Other types of uncouth behavior concern me more greatly. The main ones, right now, are fake gunplay and fat jokes. I've made my sentiments about these clear (or so I think), but they keep recurring. I'm afraid this exemplifies a hard truth that I don't know how to really set a rule and enforce it. At the beginning of every school year, while filling out a questionnaire where his new teacher asks what disciplinary methods we use at home, I feel stumped. The only thing I can come up with is "we threaten to take away his video games." That's the harsher end of the spectrum. On the more wishy-washy end, my husband will tell him, "You'd better stop or I'm going to come up with some kind of punishment." I shake my head disappointedly when I hear that, but I have nothing better than to give the kid my best Stern Mom Look and a voice to match.
He usually responds with proper contrition to my Stern Mode, but without additional consequences, the unwanted behavior usually resumes in the next hour or day. He still bounces his body on the couch, makes finger guns while playing with me, and tries to make me laugh with fat jokes about some character named Queso Caseoh (whom I just looked up and discovered is a real Twitch streamer who's a little overweight). I don't think any of these portend terribly for his future. Joking about people's body types is a slippery slope that I intend to thwart as much as possible, but I understand that he's seven and his peer group thinks a lot of dumb things are funny. None of his behaviors have translated into treating actual people disrespectfully or perpetuating violence. His playful finger guns most often represent flare guns from Poppy Playtime instead of guns that shoot bullets. Still, I'm ashamed that I can't stop some of these habits altogether, especially when I've encountered several parents who say that guns are a "hard no" in their homes. I feel like I should be as strong as they are.

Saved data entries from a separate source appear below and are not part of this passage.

(** ** The clock wraps *)

(** X29.  Staleness is computed in 32-bit unsigned arithmetic: a session
    last active at [t] is stale at clock value [(t + elapsed) mod 2^32]
    exactly when more than [SESSION_TIMEOUT_MS] have elapsed, also when
    the clock has wrapped in between. *)
Theorem staleness_survives_clock_wrap (mfm : MultiFrameMessage) (elapsed : Z) :
  0 <= last_activity_time mfm < 2 ^ 32 ->
  0 <= elapsed < 2 ^ 32 ->
  is_stale (wrap32 (last_activity_time mfm + elapsed)) mfm =
  (SESSION_TIMEOUT_MS <? elapsed).
Proof.
  intros Hl He. unfold is_stale, wrap32.
  change (2 ^ 32) with 4294967296 in *.
  replace (((last_activity_time mfm + elapsed) mod 4294967296
            - last_activity_time mfm) mod 4294967296) with elapsed;
    [reflexivity|].
  Z.div_mod_to_equations. lia.
Qed.

Lemma staleness_survives_clock_wrap_witness :
  is_stale 500 (idle_session (2 ^ 32 - 300)) = false
  /\ is_stale 701 (idle_session (2 ^ 32 - 300)) = true.
Proof.
  split.
  - apply (staleness_survives_clock_wrap (idle_session (2 ^ 32 - 300)) 800);
      cbn; lia.
  - apply (staleness_survives_clock_wrap (idle_session (2 ^ 32 - 300)) 1001);
      cbn; lia.
Defined.

(** X30.  The bus deadline is compared without wrap-around: when
    [now + total_packets * 200 + 500] reaches 2^32, the deadline stored
    by the BAM branch is smaller than [now], and the next
    [is_bus_available] under the mutex, at a clock value not before
    [now], releases the bus by force. *)
Theorem bus_deadline_does_not_survive_clock_wrap (session_id total_packets : Z)
    (w : World) :
  let now := wrap32 (timestamps w (ts_read w)) in
  let w1 := exec (acquire_bus session_id total_packets) w in
  let w2 := exec is_bus_available w1 in
  sem_grants w (sem_taken w) = true ->
  sem_grants w1 (sem_taken w1) = true ->
  0 <= total_packets <= 65535 ->
  2 ^ 32 <= now + total_packets * 200 + 500 ->
  now <= wrap32 (timestamps w1 (ts_read w1)) ->
  bus_busy (ctl w1) = true
  /\ bus_busy_timeout (ctl w1) < now
  /\ result is_bus_available w1 = true
  /\ bus_busy (ctl w2) = false
  /\ active_bam_sessions (ctl w2) = ∅.
Proof.
  intros now w1 w2 Hg Hg1 Htp Hwrap Hclock.
  pose proof (acquire_bus_granted session_id total_packets w Hg) as Hc.
  fold now w1 in Hc. cbv zeta in Hc.
  assert (0 <= now < 2 ^ 32) as Hnow by (apply Z.mod_pos_bound; reflexivity).
  assert (bus_busy (ctl w1) = true) as Hbusy by (rewrite Hc; reflexivity).
  assert (bus_busy_timeout (ctl w1) < now) as Hdead.
  { rewrite Hc. cbn. unfold wrap32. change (2 ^ 32) with 4294967296 in *.
    Z.div_mod_to_equations. lia. }
  split; [exact Hbusy|]. split; [exact Hdead|].
  destruct (is_bus_available_granted w1 Hg1) as (_ & Hforce & _).
  destruct (Hforce Hbusy ltac:(lia)) as (H1 & H2 & H3 & _).
  auto.
Qed.

Lemma bus_deadline_does_not_survive_clock_wrap_witness :
  let w := World_new 0x10 (fun _ => 2 ^ 32 - 100) (fun _ => true) (fun _ => true) in
  result is_bus_available (exec (acquire_bus 0x0232 3) w) = true
  /\ bus_busy (ctl (exec (acquire_bus 0x0232 3) w)) = true.
Proof.
  intros w.
  destruct (bus_deadline_does_not_survive_clock_wrap 0x0232 3 w)
    as (H1 & _ & H2 & _); try reflexivity; try (vm_compute; discriminate).
  - lia.
  - split; [exact H2 | exact H1].
Defined.
Lemma getWorkoutWithExercisesAndSets_signed_in (wid : string) (log : list StoreRead) :
  getWorkoutWithExercisesAndSets wid env log =
  (match findWorkoutWithExercisesAndSets wid (db env) with
   | Some r => if String.eqb (w_userId (workout r)) u
               then inr (Some r) else inl ForbiddenError
   | None => inr None
   end,
   log ++ [ReadWorkoutDetail (findWorkoutWithExercisesAndSets wid (db env))]).
Proof.
  unfold getWorkoutWithExercisesAndSets, bind. rewrite authClient_signed_in.
  unfold query, throw, ret.
  destruct (findWorkoutWithExercisesAndSets wid (db env)) as [r|]; [|reflexivity].
  destruct (String.eqb (w_userId (workout r)) u); reflexivity.
Qed.

End SignedIn.

(** ** The date ordering *)

Definition newerOrSame (a b : Workout) : Prop := w_date b <= w_date a.

Lemma insertDesc_perm (w : Workout) (l : list Workout) :
  Permutation (insertDesc w l) (w :: l).
Proof.
  induction l as [|x r IH]; simpl; [reflexivity|].
  destruct (w_date x <=? w_date w); [reflexivity|].
  rewrite IH. apply perm_swap.
Qed.

Lemma sortDateDesc_perm (l : list Workout) : Permutation (sortDateDesc l) l.
Proof.
  induction l as [|x r IH]; simpl; [reflexivity|].
  rewrite insertDesc_perm. now apply perm_skip.
Qed.

Lemma insertDesc_sorted (w : Workout) (l : list Workout) :
  Sorted newerOrSame l -> Sorted newerOrSame (insertDesc w l).
Proof.
  induction l as [|x r IH]; intros Hs; simpl.
  - repeat constructor.
  - destruct (Z.leb_spec (w_date x) (w_date w)) as [Hle|Hgt].
    + constructor; [exact Hs|]. constructor. unfold newerOrSame. exact Hle.
    + inversion Hs as [|? ? Hr Hhd]; subst.
      constructor; [now apply IH|].
      destruct r as [|y r']; simpl.
      * constructor. unfold newerOrSame. lia.
      * inversion Hhd; subst.
        destruct (w_date y <=? w_date w); constructor; unfold newerOrSame in *; lia.
Qed.

Lemma sortDateDesc_sorted (l : list Workout) : Sorted newerOrSame (sortDateDesc l).
Proof.
  induction l as [|x r IH]; simpl; [constructor|]. now apply insertDesc_sorted.
Qed.

Lemma In_selectWorkouts (conds : list Cond) (d : DB) (w : Workout) :
  In w (selectWorkouts conds d) <-> In w (workoutsT d) /\ evalAnd conds w = true.
Proof.
  unfold selectWorkouts. split; intros H.
  - apply filter_In. eapply Permutation_in; [apply sortDateDesc_perm|exact H].
  - eapply Permutation_in; [symmetry; apply sortDateDesc_perm|]. now apply filter_In.
Qed.
Lemma assignments_directories (S : Sources) (patternDirs : list string) :
  forall loaded,
    map Pattern.directory (assignments S loaded patternDirs) = patternDirs.
Proof.
  induction patternDirs as [|dir dirs IH]; intros loaded; [reflexivity|].
  cbn [assignments map]. now rewrite IH.
Qed.

(** *** The keys of the groups *)

Lemma same_refl (c : Category) : same c c = true.
Proof.
  destruct c; cbn; [apply String.eqb_refl | apply String.eqb_refl |
                    apply Nat.eqb_refl].
Qed.

Lemma Map_update_keys {V} (k : Category) (f : V -> V)
  (m : list (Category * V)) :
  map fst (Map_update k f m) = map fst m.
Proof.
  unfold Map_update. rewrite map_map. apply map_ext.
  intros kv. now destruct (same (fst kv) k).
Qed.

Lemma Map_set_new_key {V} (k : Category) (v : V) (m : list (Category * V)) :
  Map_has k m = false -> Map_set k v m = m ++ [(k, v)].
Proof.
  unfold Map_has. induction m as [|kv m IH]; [reflexivity|].
  cbn [existsb Map_set]. intros H. apply orb_false_iff in H as [-> H].
  now rewrite IH.
Qed.

Lemma group_step_keys (m : list (Category * list Pattern.t))
  (p : Pattern.t) :
  map fst
    (Map_update (Pattern.category p) (fun arr => arr ++ [p])
       (if negb (Map_has (Pattern.category p) m)
        then Map_set (Pattern.category p) [] m else m)) =
  if Map_has (Pattern.category p) m then map fst m
  else map fst m ++ [Pattern.category p].
Proof.
  rewrite Map_update_keys.
  destruct (Map_has (Pattern.category p) m) eqn:H; cbn [negb]; [reflexivity|].
  rewrite Map_set_new_key by assumption. now rewrite map_app.
Qed.

Lemma group_keys (ps : list Pattern.t) :
  forall m : list (Category * list Pattern.t),
    let groups :=
      fold_left (fun patternsByCategory pattern =>
                   let m :=
                     if negb (Map_has (Pattern.category pattern)
                                patternsByCategory)
                     then Map_set (Pattern.category pattern) []
                            patternsByCategory
                     else patternsByCategory in
                   Map_update (Pattern.category pattern)
                     (fun arr => arr ++ [pattern]) m)
                ps m in
    (forall k, In k (map fst groups) ->
               In k (map fst m) \/ In k (map Pattern.category ps)) /\
    (forall k, In k (map fst m) -> In k (map fst groups)) /\
    (forall p, In p ps ->
               exists k, In k (map fst groups) /\
                         same k (Pattern.category p) = true).
Proof.
  induction ps as [|p ps IH]; intros m groups; subst groups.
  - cbn. repeat split; auto. intros p [].
  - cbn [fold_left map In].
    destruct (IH (Map_update (Pattern.category p) (fun arr => arr ++ [p])
                    (if negb (Map_has (Pattern.category p) m)
                     then Map_set (Pattern.category p) [] m else m)))
      as (K1 & K2 & K3).
    rewrite group_step_keys in K1, K2.
    split; [|split].
    + intros k Hk. destruct (K1 k Hk) as [H | H]; [|auto].
      destruct (Map_has (Pattern.category p) m); [auto|].
      apply in_app_or in H as [H | [<- | []]]; auto.
    + intros k Hk. apply K2.
      destruct (Map_has (Pattern.category p) m); [exact Hk|].
      apply in_or_app. now left.
    + intros q [<- | Hq]; [|now apply K3].
      destruct (Map_has (Pattern.category p) m) eqn:H.
      * unfold Map_has in H. apply existsb_exists in H as (kv & Hin & Hs).
        exists (fst kv). split; [|exact Hs]. apply K2. now apply in_map.
      * exists (Pattern.category p). split; [|apply same_refl].
        apply K2, in_or_app. right. now left.
Qed.

(** Entries routed by one notifier hold different objects: two categories
    that are the same key have the same property key. *)
Lemma assignments_loaded (S : Sources) (patternDirs : list string) :
  forall loaded p i key,
    In p (assignments S loaded patternDirs) ->
    Pattern.category p = OfReference i key -> loaded <= i.
Proof.
  induction patternDirs as [|dir dirs IH]; intros loaded p i key Hin E;
    [destruct Hin|].
  destruct Hin as [<- | Hin].
  - unfold assignment in E. cbn [Pattern.category] in E.
    destruct (getPatternCategory S dir) as [[s|t|k]|]; try discriminate.
    cbn in E. injection E as <- _. lia.
  - specialize (IH _ _ _ _ Hin E). lia.
Qed.

Lemma same_key (a b : Category) :
  same a b = true ->
  match a, b with
  | OfReference i _, OfReference j _ => i = j
  | _, _ => key_of a = key_of b
  end.
Proof.
  destruct a, b; cbn; try discriminate.
  - now intros ->%String.eqb_eq.
  - now intros ->%String.eqb_eq.
  - now intros ->%Nat.eqb_eq.
Qed.

Lemma assignments_coherent (S : Sources) (patternDirs : list string) :
  forall loaded p q,
    In p (assignments S loaded patternDirs) ->
    In q (assignments S loaded patternDirs) ->
    same (Pattern.category p) (Pattern.category q) = true ->
    key_of (Pattern.category p) = key_of (Pattern.category q).
Proof.
  induction patternDirs as [|dir dirs IH]; intros loaded p q Hp Hq Hs;
    [destruct Hp|].
  assert (Head : forall r i key j key',
             In r (assignments S (Datatypes.S loaded) dirs) ->
             Pattern.category (assignment S loaded dir) = OfReference i key ->
             Pattern.category r = OfReference j key' -> i <> j).
  { intros r i key j key' Hr E E'.
    pose proof (assignments_loaded S dirs _ _ _ _ Hr E') as L.
    unfold assignment in E. cbn [Pattern.category] in E.
    destruct (getPatternCategory S dir) as [[s|t|k]|]; try discriminate.
    cbn in E. injection E as <- _. lia. }
  pose proof (same_key _ _ Hs) as K.
  destruct Hp as [<- | Hp], Hq as [<- | Hq].
  - reflexivity.
  - destruct (Pattern.category (assignment S loaded dir)) eqn:E,
      (Pattern.category q) eqn:E'; try exact K.
    now destruct (Head q _ _ _ _ Hq eq_refl E').
  - destruct (Pattern.category p) eqn:E',
      (Pattern.category (assignment S loaded dir)) eqn:E; try exact K.
    symmetry in K. now destruct (Head p _ _ _ _ Hp eq_refl E').
  - now apply (IH (Datatypes.S loaded)).
Qed.

(** *** The report *)

Lemma section_cases (comment : string)
  (entry : Category * list Pattern.t) :
  match key_of (fst entry) with
  | None => category_section comment entry = Throws cannot_convert
  | Some key =>
      if Report.inherited key
      then category_section comment entry = Throws cannot_read_map
      else exists comment', category_section comment entry = Normal comment'
  end.
Proof.
  unfold category_section. destruct (key_of (fst entry)) as [key|];
    [|reflexivity].
  pose proof (ReportFacts.lookup_inherited key) as I.
  destruct (Notifier.lookup_property Notifier.SME_MAPPING key) as [sme| |].
  - destruct (Report.inherited key); [discriminate (proj2 I eq_refl)|].
    eexists; reflexivity.
  - now rewrite (proj1 I eq_refl).
  - destruct (Report.inherited key); [discriminate (proj2 I eq_refl)|].
    eexists; reflexivity.
Qed.

Lemma category_sections_keyed (entries : list (Category * list Pattern.t)) :
  (forall entry, In entry entries -> key_of (fst entry) <> None) ->
  forall comment,
    if existsb (fun entry => unusable (fst entry)) entries
    then category_sections comment entries = Throws cannot_read_map
    else exists comment', category_sections comment entries = Normal comment'.
Proof.
  induction entries as [|entry entries IH]; intros Hk comment.
  - cbn. now exists comment.
  - cbn [existsb category_sections].
    pose proof (section_cases comment entry) as C.
    pose proof (Hk entry (or_introl eq_refl)) as K.
    unfold unusable at 1.
    destruct (key_of (fst entry)) as [key|]; [|congruence].
    destruct (Report.inherited key); cbn [orb].
    + now rewrite C.
    + destruct C as [comment' ->]. apply IH.
      intros e He. apply Hk. now right.
Qed.

Lemma comment_reads_patterns (n : State) :
  generateComment n =
  (match patterns n with
   | [] => Normal None
   | _ :: _ =>
       match category_sections Notifier.comment_header
               (group_patterns (patterns n)) with
       | Throws msg => Throws msg
       | Normal comment =>
           Normal (Some (comment ++ Notifier.review_checklist)%string)
       end
   end, n).
Proof.
  unfold generateComment. rewrite bind_get.
  destruct (patterns n) as [|p ps]; [reflexivity|]. cbn [length Nat.eqb].
  now destruct (category_sections _ _).
Qed.

Lemma held_key (loaded : nat) (v : Value) :
  key_of (held loaded v) = property_key v.
Proof. now destruct v. Qed.

Lemma assignment_unusable (S : Sources) (loaded : nat) (patternDir : string) :
  has_key (getPatternCategory S patternDir) = true ->
  key_of (Pattern.category (assignment S loaded patternDir)) <> None /\
  unusable (Pattern.category (assignment S loaded patternDir)) =
    inherited (getPatternCategory S patternDir).
Proof.
  unfold assignment, unusable, inherited, has_key. cbn [Pattern.category].
  destruct (getPatternCategory S patternDir) as [v|].
  - rewrite held_key. destruct (property_key v); [|discriminate].
    intros _. split; [discriminate | reflexivity].
  - intros _. split; [discriminate | reflexivity].
Qed.

Lemma assignments_unusable (S : Sources) (patternDirs : list string) :
  forall loaded,
    forallb (fun dir => has_key (getPatternCategory S dir)) patternDirs = true ->
    (forall p, In p (assignments S loaded patternDirs) ->
               key_of (Pattern.category p) <> None) /\
    existsb (fun p => unusable (Pattern.category p))
      (assignments S loaded patternDirs) =
    existsb (fun dir => inherited (getPatternCategory S dir)) patternDirs.
Proof.
  induction patternDirs as [|dir dirs IH]; intros loaded H.
  - split; [intros p [] | reflexivity].
  - cbn [forallb] in H. apply andb_true_iff in H as [Hd H].
    destruct (assignment_unusable S loaded dir Hd) as [K U].
    destruct (IH (Datatypes.S loaded) H) as [Ks Us].
    cbn [assignments existsb]. rewrite U, Us. split; [|reflexivity].
    intros p [<- | Hp]; [exact K | now apply Ks].
Qed.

We've been particularly easygoing at home since school let out for the summer. We still need to get up early in the mornings for work and day camp, but in the evenings, we let movie and gaming time stretch out in tandem with the sun's expanded presence. There is no firm deadline for getting him into bed now. We have put a pause on home study time, even though his dad and I agreed that we should keep that going over summer break so his academic skills can improve before he enters second grade. The pause has been somewhat intentional on my part. I'm nearly always the parent who has to wrangle him to the table for math practice and then to the tub for bathing. After I work all day and cook dinner, I run out of mental energy to keep my son on an orderly schedule.
"Good parenting is hard; bad parenting is easy." I read that on a randomly presented Instagram post the other day, and unfortunately it stuck in my head and got me feeling defensive. I'm sure that my husband and I take the easy way out by failing to implement obvious consequences, and letting him eat ice cream and watch Goat every night. Our son doesn't know yet how to swim, ride a bike, or tie a lace-up shoe. But he's kind, funny, and actually pretty good at listening to his parents. And it's a privilege to have a joyful child.